At issue before the Tribunal was what precisely
occurred during the incident at the lounge and whether or not it amounted to impermissible
racial profiling.
The
Hearing at the HRTO
At the hearing I was represented by my articling
student, Mary Auxi-Guio. The PLA was represented by Andrew Pinto. Mr. Noble self
represented.
“4 The hearing took place over three days and
involved 12 witnesses including ten who testified that they witnessed the May
16 incident between the applicants and the personal respondent. It is
noteworthy that these ten witnesses (eight were eyewitnesses and two heard
parts of what tran-spired) provided differing versions of the incident.”[1]

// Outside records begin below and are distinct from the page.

(** X6.  A circle that carries one Transform and a set colour is drawn as
    one circle patch of its radius, centred in data space at the
    transform's translation (scale and rotation leave the centre in place),
    filled with the clamped colour and edged with half of it, alpha
    included, at stroke width 1. *)
Theorem circle_drawn_at_translation (radius : R) (res : Z) (filled : bool)
  (T : Transform) (r g b alpha : R) (a : Axes) :
  let geom := set_color r g b alpha
                (add_attr (ATransform T) (make_circle radius res filled)) in
  exists t,
    draw geom a
    = (inr tt, geom,
       add_all [MplCircle (0, 0) radius
                  (_clamp01 r, _clamp01 g, _clamp01 b, _clamp01 alpha)
                  (0.5 * _clamp01 r, 0.5 * _clamp01 g, 0.5 * _clamp01 b,
                   0.5 * _clamp01 alpha)
                  1 t] a) /\
    mtransforms.transform_point t (0, 0) = translation T.
Proof.
  intro geom. exists (_collect_transform (state geom)). split.
  - subst geom. unfold make_circle, add_attr, set_color. cbn [with_state draw state].
    rewrite Circle_draw_eq. reflexivity.
  - change (effective_point geom (0, 0) = translation T).
    subst geom.
    rewrite effective_point_set_color, effective_point_add_transform,
      resolve_point_origin.
    rewrite effective_point_last_first. reflexivity.
Qed.

Lemma apply_ops_snoc (ops : list GeomOp) (op : GeomOp) (g : Geom) :
  apply_ops (ops ++ [op]) g = apply_op op (apply_ops ops g).
Proof. unfold apply_ops. rewrite fold_left_app. reflexivity. Qed.

Lemma color_in_unit_step (op : GeomOp) (g : Geom) :
  rgba_in 0 1 (vec4 (_color (state g))) ->
  rgba_in 0 1 (vec4 (_color (state (apply_op op g)))).
Proof.
  intro H. destruct op as [attr|r g' b alpha|x]; cbn [apply_op].
  - unfold add_attr. rewrite state_with_state. exact H.
  - unfold set_color. rewrite state_with_state. cbn [_color].
    unfold Color_init, rgba_in. cbn [vec4]. repeat split; apply clamp01_range.
  - unfold set_linewidth. rewrite state_with_state. exact H.
Qed.

Lemma color_in_unit_run (ops : list GeomOp) (g : Geom) :
  rgba_in 0 1 (vec4 (_color (state g))) ->
  rgba_in 0 1 (vec4 (_color (state (apply_ops ops g)))).
Proof.
  revert g. induction ops as [|op ops IH]; intros g H; [exact H|].
  cbn [apply_ops fold_left]. apply IH, color_in_unit_step, H.
Qed.

(** X7.  Whatever sequence of [add_attr], [set_color] and [set_linewidth]
    calls a new Drawable goes through, with whatever arguments, the fill
    colour it draws with has every channel in [0, 1] and the edge colour has
    every channel in [0, 0.5]. *)
Theorem drawn_colors_in_range (g : Geom) (ops : list GeomOp) :
  state g = Geom_init ->
  rgba_in 0 1 (fst (_get_colors (state (apply_ops ops g)))) /\
  rgba_in 0 0.5 (snd (_get_colors (state (apply_ops ops g)))).
Proof.
  intro Hinit.
  assert (H : rgba_in 0 1 (vec4 (_color (state (apply_ops ops g))))).
  { apply color_in_unit_run. rewrite Hinit. cbn [Geom_init _color].
    unfold Color_init, rgba_in. cbn [vec4]. repeat split; apply clamp01_range. }
  unfold _get_colors.
  destruct (vec4 (_color (state (apply_ops ops g)))) as [[[r g'] b] al].
  cbn [fst snd]. split; [exact H|].
  unfold rgba_in in *. destruct H as (Hr & Hg & Hb & Ha). repeat split; lra.
Qed.

Lemma drawn_colors_in_range_witness :
  rgba_in 0 1
    (fst (_get_colors
            (state (apply_ops [OpSetColor 2 (-1) 0.5 1; OpSetLinewidth 3]
                      (make_circle 1 30 true))))).
Proof.
  apply (drawn_colors_in_range (make_circle 1 30 true)
           [OpSetColor 2 (-1) 0.5 1; OpSetLinewidth 3]).
  reflexivity.
Defined.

The Tribunal very early on considered the core functions of the administrator:
[20] I had before me
the PLA “Policies for Library and Lounge Use” passed at the July 5, 2005 Board
of Directors’ meeting. This one page policy states that the lounge is for
the use of members in good standing of the Law Society of Upper Canada.
Of note, the Policy also specifically states that:
The
Librarian/Administrator retains the discretion, on a daily basis, to permit or
deny access to the Lawyers’ Lounge within the spirit of the policy.
The
Librarian/Administrator retains the discretion, on a daily basis, to permit or
deny access to the Library.[2]
Peel Law Association policy provides that:
LAWYERS: DO NOT BRING CLIENTS OR OTHER
MEMBERS OF THE PUBLIC INTO THE LOUNGE, ROBING ROOMS OR LIBRARY
THIS SPACE IS FOR LAWYERS ONLY
Ms. Firth had the right to deny access to unauthorized persons. Lawyers
and students, however, were authorized to be in that space. The manner in which
Ms. Firth exercised her authority was the critical issue.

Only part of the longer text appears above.